TASK TO COMPLETE
Every line in the data below from the one containing "CapiError s =>" down to the one containing "n_spec_taints := None;", both included, must be retyped exactly; no other line is to appear.

SUPPLIED RECORDS
^^^^^^^^

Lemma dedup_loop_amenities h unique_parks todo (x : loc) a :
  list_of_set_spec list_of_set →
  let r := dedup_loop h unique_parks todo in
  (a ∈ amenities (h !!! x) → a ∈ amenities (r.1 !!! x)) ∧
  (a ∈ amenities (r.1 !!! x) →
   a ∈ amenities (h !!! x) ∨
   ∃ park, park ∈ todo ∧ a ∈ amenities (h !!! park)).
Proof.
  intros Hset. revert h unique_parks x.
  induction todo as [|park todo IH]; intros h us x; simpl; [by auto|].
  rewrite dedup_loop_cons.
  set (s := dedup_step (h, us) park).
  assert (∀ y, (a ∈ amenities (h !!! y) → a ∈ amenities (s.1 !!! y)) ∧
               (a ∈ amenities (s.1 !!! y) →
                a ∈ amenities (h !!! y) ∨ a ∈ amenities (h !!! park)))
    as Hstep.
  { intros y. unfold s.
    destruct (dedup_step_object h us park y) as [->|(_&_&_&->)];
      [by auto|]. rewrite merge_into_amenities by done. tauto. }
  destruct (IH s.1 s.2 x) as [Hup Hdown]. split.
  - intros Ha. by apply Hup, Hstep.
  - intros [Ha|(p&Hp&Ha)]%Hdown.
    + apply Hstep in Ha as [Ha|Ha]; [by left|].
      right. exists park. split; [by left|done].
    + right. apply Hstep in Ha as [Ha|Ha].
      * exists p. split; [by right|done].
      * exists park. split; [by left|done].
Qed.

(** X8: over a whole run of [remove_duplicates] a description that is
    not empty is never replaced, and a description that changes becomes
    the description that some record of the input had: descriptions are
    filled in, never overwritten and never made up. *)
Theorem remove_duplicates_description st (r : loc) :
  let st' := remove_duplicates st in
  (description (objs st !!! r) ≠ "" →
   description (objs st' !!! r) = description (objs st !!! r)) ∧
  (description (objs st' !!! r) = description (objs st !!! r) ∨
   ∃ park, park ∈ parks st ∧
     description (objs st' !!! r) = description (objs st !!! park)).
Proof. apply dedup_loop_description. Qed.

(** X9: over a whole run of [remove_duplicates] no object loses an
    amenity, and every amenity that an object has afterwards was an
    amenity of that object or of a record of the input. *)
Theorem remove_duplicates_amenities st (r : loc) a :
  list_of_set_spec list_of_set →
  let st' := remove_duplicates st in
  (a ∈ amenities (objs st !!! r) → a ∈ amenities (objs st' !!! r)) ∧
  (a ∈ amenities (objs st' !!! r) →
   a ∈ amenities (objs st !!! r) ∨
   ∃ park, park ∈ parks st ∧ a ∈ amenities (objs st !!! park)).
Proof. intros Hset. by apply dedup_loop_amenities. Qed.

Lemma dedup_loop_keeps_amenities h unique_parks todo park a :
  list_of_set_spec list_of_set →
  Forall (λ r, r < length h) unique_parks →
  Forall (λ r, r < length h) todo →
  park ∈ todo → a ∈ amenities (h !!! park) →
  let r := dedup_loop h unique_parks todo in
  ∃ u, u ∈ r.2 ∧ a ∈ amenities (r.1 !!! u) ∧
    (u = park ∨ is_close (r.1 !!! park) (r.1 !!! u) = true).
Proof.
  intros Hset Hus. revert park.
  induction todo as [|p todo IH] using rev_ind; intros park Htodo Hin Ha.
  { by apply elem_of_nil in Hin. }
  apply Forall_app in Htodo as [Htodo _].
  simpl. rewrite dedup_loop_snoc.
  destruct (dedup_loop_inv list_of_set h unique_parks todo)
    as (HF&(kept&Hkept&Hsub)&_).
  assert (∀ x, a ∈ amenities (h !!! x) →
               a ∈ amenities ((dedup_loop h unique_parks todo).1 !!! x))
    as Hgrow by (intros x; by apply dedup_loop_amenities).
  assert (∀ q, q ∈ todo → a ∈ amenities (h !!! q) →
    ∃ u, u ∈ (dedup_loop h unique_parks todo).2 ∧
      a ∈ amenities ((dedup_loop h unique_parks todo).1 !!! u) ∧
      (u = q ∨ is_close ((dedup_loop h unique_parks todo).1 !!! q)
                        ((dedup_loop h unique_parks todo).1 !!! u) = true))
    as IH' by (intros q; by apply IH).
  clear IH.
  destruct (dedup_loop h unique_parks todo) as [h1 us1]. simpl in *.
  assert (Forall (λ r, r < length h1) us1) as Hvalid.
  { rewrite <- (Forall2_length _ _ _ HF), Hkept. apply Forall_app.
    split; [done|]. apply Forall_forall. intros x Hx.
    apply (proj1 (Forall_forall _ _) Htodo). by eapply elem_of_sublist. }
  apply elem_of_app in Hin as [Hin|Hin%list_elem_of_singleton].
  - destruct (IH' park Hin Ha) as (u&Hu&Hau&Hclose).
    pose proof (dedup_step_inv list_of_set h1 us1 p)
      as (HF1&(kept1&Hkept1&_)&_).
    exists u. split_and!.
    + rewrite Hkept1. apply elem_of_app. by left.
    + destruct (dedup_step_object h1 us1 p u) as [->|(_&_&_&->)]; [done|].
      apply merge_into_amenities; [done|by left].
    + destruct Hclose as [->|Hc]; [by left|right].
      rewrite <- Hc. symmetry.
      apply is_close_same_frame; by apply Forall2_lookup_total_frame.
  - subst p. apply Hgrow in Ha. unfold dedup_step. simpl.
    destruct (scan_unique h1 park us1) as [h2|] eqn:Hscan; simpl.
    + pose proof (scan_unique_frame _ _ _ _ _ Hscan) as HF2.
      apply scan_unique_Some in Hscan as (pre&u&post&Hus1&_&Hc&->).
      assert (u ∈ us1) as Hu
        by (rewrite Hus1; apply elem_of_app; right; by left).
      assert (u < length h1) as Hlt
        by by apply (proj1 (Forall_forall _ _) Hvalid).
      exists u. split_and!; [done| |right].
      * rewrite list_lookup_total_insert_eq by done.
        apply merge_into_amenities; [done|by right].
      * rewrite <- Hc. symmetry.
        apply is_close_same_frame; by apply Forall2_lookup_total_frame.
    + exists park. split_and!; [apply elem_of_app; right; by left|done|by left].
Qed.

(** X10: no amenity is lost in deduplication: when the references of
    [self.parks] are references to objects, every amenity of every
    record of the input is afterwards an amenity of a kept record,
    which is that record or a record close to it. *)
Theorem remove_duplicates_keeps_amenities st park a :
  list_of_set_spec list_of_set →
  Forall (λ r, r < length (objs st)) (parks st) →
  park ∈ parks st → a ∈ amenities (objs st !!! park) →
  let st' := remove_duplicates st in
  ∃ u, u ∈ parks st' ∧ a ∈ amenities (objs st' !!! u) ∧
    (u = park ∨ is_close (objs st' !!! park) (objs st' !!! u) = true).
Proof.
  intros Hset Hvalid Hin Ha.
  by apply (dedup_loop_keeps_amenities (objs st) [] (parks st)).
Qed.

^^^^^^^^

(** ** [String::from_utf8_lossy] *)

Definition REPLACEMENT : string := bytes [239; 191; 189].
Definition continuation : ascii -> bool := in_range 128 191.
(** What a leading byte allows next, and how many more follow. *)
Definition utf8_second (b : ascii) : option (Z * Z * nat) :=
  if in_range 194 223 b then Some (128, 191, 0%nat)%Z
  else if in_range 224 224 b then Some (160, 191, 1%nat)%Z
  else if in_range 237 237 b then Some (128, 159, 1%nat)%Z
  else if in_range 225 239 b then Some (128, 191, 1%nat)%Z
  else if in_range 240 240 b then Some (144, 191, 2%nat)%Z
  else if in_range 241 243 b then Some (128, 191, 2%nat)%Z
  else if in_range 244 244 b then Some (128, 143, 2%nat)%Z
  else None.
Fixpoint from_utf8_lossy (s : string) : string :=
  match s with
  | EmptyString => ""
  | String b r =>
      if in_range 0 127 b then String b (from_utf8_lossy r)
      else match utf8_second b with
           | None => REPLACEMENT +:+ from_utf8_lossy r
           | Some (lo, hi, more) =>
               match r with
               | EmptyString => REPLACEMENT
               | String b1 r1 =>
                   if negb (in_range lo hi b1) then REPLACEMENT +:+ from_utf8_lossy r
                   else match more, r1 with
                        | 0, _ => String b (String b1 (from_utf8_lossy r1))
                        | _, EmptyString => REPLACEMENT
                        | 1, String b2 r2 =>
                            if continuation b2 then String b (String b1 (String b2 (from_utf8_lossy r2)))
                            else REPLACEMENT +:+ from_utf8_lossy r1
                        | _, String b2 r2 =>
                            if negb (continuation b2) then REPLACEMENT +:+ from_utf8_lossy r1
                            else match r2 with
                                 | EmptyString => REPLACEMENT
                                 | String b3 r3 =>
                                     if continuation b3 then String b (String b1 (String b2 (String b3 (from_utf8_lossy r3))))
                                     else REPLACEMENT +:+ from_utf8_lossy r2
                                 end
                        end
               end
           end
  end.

^^^^^^^^

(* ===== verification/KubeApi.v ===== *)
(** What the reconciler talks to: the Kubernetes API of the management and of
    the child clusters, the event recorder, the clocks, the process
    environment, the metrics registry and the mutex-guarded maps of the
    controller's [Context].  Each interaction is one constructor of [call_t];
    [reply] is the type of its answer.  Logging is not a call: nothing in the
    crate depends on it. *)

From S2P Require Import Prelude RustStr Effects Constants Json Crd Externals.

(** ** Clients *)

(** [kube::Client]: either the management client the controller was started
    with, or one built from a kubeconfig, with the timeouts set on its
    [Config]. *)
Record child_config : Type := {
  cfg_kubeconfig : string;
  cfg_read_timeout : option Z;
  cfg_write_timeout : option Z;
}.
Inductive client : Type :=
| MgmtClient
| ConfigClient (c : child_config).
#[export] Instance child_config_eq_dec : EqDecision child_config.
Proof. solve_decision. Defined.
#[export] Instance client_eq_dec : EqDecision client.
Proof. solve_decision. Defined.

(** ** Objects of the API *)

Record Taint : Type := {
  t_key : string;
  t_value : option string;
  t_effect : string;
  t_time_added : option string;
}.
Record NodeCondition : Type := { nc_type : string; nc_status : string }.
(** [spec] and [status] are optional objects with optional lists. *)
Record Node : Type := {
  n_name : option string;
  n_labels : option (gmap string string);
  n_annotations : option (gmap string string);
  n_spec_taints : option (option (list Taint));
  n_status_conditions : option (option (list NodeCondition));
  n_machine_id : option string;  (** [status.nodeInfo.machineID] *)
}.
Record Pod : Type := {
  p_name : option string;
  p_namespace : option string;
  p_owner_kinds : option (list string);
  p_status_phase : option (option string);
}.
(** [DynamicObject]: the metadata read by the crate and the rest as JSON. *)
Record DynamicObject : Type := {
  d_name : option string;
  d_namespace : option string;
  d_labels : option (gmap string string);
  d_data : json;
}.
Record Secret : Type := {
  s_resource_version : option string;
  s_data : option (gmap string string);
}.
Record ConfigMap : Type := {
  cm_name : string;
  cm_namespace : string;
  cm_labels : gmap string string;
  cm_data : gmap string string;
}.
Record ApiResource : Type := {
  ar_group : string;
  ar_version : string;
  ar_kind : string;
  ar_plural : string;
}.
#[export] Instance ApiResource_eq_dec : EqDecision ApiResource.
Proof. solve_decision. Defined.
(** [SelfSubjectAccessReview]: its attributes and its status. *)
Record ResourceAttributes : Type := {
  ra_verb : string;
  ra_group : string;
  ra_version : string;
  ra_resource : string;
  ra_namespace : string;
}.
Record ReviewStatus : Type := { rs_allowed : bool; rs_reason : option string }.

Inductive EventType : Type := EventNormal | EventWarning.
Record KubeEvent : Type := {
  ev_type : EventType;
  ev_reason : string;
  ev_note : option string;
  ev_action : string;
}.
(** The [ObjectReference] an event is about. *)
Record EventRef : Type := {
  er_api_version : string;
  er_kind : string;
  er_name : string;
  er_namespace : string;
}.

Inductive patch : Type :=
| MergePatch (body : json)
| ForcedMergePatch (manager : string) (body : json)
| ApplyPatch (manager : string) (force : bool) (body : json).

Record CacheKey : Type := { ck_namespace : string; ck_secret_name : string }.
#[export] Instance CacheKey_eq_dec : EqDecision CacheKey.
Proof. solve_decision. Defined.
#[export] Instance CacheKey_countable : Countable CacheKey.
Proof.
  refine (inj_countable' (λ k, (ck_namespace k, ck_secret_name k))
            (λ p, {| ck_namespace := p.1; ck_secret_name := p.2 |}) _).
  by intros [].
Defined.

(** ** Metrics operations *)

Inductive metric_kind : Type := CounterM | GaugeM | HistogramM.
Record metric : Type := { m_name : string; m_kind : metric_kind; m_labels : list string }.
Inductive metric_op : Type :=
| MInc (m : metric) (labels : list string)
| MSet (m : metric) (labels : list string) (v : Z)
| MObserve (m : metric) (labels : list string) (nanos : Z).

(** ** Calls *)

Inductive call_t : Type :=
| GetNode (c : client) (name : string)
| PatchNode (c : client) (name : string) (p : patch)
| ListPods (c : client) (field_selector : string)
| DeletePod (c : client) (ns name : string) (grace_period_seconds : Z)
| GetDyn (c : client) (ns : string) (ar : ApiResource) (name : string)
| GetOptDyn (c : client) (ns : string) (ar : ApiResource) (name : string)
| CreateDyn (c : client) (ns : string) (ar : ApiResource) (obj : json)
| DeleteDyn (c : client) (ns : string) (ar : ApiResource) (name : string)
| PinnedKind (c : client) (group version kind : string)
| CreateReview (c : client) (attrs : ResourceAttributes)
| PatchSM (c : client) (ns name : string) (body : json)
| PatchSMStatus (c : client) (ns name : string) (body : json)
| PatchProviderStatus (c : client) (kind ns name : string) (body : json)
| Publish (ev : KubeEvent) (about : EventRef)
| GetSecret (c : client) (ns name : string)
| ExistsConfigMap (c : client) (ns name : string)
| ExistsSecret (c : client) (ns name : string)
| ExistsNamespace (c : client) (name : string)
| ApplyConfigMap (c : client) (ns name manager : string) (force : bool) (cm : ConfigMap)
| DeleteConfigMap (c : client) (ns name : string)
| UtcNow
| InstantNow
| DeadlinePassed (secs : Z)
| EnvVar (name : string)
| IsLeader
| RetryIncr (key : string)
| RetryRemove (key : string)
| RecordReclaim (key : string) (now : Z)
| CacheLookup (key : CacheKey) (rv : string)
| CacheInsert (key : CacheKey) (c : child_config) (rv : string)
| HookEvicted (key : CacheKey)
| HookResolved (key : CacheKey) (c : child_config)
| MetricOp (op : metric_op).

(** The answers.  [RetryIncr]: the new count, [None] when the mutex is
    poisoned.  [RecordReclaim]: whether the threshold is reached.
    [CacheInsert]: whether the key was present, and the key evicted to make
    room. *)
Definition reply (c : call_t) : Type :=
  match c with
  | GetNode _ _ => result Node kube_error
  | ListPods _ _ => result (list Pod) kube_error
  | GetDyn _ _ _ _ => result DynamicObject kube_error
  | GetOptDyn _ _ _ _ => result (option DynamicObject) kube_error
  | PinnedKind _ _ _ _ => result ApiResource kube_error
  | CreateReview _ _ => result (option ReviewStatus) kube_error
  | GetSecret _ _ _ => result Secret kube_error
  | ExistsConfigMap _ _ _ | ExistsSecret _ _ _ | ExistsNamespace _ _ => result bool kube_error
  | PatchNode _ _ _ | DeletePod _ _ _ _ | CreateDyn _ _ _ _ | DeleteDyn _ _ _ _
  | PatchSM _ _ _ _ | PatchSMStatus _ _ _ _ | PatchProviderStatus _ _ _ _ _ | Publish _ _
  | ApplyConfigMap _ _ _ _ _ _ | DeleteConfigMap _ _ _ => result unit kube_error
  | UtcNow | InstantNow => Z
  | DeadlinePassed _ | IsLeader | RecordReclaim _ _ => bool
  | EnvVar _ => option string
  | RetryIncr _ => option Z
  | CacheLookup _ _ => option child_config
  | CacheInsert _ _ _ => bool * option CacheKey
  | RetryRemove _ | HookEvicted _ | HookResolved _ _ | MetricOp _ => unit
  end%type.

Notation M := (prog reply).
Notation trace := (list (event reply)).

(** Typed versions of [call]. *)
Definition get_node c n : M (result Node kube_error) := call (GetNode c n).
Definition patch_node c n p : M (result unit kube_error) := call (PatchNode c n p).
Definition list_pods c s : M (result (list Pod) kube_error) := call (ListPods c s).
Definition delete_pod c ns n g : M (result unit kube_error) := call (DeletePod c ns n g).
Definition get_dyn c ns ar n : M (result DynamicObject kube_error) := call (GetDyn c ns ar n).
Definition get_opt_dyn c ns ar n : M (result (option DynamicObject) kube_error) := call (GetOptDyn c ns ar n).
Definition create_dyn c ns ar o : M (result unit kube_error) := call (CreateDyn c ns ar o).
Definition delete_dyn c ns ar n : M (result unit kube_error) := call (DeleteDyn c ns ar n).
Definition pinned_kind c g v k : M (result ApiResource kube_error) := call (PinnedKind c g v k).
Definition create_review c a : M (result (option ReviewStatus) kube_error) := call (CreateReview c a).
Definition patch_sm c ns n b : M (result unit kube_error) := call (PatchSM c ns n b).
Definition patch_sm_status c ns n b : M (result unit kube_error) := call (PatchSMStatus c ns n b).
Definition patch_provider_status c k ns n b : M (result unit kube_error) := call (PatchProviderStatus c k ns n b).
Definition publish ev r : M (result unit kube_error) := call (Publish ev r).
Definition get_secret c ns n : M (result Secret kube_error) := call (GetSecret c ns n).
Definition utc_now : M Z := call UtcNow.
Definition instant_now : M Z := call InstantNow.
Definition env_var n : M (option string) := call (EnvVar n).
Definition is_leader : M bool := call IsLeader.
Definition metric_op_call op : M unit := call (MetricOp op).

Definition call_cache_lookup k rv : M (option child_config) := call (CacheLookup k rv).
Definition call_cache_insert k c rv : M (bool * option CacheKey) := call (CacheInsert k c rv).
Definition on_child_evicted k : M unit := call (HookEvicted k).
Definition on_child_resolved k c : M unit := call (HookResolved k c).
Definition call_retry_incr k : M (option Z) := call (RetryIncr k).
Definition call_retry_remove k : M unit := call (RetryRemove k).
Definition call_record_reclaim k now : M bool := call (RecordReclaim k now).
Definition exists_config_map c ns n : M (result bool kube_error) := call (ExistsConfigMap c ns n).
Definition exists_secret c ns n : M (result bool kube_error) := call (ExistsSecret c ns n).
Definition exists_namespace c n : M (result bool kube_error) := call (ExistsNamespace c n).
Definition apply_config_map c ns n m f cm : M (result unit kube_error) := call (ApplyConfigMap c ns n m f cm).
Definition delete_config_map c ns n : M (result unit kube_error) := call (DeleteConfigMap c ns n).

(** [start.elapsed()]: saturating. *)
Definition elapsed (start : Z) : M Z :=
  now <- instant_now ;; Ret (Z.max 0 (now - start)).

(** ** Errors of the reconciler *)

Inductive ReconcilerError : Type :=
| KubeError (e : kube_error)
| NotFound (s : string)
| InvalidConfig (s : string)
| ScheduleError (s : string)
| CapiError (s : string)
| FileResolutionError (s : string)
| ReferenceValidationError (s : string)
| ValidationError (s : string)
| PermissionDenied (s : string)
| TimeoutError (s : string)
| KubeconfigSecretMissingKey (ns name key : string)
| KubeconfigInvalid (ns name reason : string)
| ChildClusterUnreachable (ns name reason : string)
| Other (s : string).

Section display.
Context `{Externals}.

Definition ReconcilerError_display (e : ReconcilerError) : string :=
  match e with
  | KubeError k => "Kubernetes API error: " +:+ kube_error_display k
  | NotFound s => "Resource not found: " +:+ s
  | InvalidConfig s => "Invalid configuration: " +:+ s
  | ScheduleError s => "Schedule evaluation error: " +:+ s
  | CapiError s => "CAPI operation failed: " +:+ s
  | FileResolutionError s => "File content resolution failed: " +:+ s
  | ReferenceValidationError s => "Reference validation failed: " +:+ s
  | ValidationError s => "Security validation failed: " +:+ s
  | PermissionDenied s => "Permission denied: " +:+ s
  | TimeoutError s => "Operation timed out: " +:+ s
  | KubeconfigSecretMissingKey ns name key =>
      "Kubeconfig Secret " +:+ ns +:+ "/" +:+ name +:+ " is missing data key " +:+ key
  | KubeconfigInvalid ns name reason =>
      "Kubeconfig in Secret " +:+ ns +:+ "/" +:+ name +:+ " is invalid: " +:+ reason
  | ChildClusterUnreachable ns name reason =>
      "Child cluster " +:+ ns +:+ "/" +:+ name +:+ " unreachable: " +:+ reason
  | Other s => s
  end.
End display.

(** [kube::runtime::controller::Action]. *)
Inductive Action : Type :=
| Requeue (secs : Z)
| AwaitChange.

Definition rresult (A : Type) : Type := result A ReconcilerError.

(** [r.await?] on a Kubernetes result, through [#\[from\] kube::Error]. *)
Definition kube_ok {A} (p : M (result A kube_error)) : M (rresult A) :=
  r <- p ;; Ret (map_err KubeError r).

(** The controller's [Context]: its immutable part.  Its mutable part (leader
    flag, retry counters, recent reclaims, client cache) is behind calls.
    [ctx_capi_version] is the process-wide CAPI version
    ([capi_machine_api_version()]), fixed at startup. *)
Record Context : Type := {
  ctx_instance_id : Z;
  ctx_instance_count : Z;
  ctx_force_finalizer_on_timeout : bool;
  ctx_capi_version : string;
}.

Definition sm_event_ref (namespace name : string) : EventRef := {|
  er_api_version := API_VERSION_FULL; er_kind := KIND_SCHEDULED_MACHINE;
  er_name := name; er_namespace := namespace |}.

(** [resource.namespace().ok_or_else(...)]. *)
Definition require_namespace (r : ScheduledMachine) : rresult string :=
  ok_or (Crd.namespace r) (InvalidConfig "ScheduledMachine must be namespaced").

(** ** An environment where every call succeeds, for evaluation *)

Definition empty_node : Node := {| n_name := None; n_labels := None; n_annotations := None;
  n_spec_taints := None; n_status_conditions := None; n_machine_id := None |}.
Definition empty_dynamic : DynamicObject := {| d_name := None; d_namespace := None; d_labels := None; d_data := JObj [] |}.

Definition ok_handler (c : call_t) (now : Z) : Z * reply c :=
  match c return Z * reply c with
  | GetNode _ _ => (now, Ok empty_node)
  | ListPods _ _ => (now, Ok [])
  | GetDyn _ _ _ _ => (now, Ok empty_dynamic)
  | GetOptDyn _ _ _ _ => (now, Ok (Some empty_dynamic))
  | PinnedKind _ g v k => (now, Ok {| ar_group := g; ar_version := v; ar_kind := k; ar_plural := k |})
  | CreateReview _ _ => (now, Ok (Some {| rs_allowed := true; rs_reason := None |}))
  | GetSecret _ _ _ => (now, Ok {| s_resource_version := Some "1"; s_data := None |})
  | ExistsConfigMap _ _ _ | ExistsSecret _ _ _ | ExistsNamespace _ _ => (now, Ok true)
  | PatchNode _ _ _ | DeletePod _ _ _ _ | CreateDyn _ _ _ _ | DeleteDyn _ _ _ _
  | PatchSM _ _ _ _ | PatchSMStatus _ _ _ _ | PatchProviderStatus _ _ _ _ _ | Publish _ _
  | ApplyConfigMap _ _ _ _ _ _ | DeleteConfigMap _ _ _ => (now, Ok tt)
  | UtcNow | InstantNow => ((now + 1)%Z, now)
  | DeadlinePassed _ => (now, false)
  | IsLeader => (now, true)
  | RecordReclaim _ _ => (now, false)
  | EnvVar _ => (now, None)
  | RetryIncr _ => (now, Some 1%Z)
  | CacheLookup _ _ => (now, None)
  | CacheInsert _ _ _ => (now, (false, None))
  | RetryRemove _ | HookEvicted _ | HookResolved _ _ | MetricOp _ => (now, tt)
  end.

^^^^^^^^

ANSWER TO THIS EXERCISE
  | CapiError s => "CAPI operation failed: " +:+ s
  | FileResolutionError s => "File content resolution failed: " +:+ s
  | ReferenceValidationError s => "Reference validation failed: " +:+ s
  | ValidationError s => "Security validation failed: " +:+ s
  | PermissionDenied s => "Permission denied: " +:+ s
  | TimeoutError s => "Operation timed out: " +:+ s
  | KubeconfigSecretMissingKey ns name key =>
      "Kubeconfig Secret " +:+ ns +:+ "/" +:+ name +:+ " is missing data key " +:+ key
  | KubeconfigInvalid ns name reason =>
      "Kubeconfig in Secret " +:+ ns +:+ "/" +:+ name +:+ " is invalid: " +:+ reason
  | ChildClusterUnreachable ns name reason =>
      "Child cluster " +:+ ns +:+ "/" +:+ name +:+ " unreachable: " +:+ reason
  | Other s => s
  end.
End display.

(** [kube::runtime::controller::Action]. *)
Inductive Action : Type :=
| Requeue (secs : Z)
| AwaitChange.

Definition rresult (A : Type) : Type := result A ReconcilerError.

(** [r.await?] on a Kubernetes result, through [#\[from\] kube::Error]. *)
Definition kube_ok {A} (p : M (result A kube_error)) : M (rresult A) :=
  r <- p ;; Ret (map_err KubeError r).

(** The controller's [Context]: its immutable part.  Its mutable part (leader
    flag, retry counters, recent reclaims, client cache) is behind calls.
    [ctx_capi_version] is the process-wide CAPI version
    ([capi_machine_api_version()]), fixed at startup. *)
Record Context : Type := {
  ctx_instance_id : Z;
  ctx_instance_count : Z;
  ctx_force_finalizer_on_timeout : bool;
  ctx_capi_version : string;
}.

Definition sm_event_ref (namespace name : string) : EventRef := {|
  er_api_version := API_VERSION_FULL; er_kind := KIND_SCHEDULED_MACHINE;
  er_name := name; er_namespace := namespace |}.

(** [resource.namespace().ok_or_else(...)]. *)
Definition require_namespace (r : ScheduledMachine) : rresult string :=
  ok_or (Crd.namespace r) (InvalidConfig "ScheduledMachine must be namespaced").

(** ** An environment where every call succeeds, for evaluation *)

Definition empty_node : Node := {| n_name := None; n_labels := None; n_annotations := None;
  n_spec_taints := None; n_status_conditions := None; n_machine_id := None |}.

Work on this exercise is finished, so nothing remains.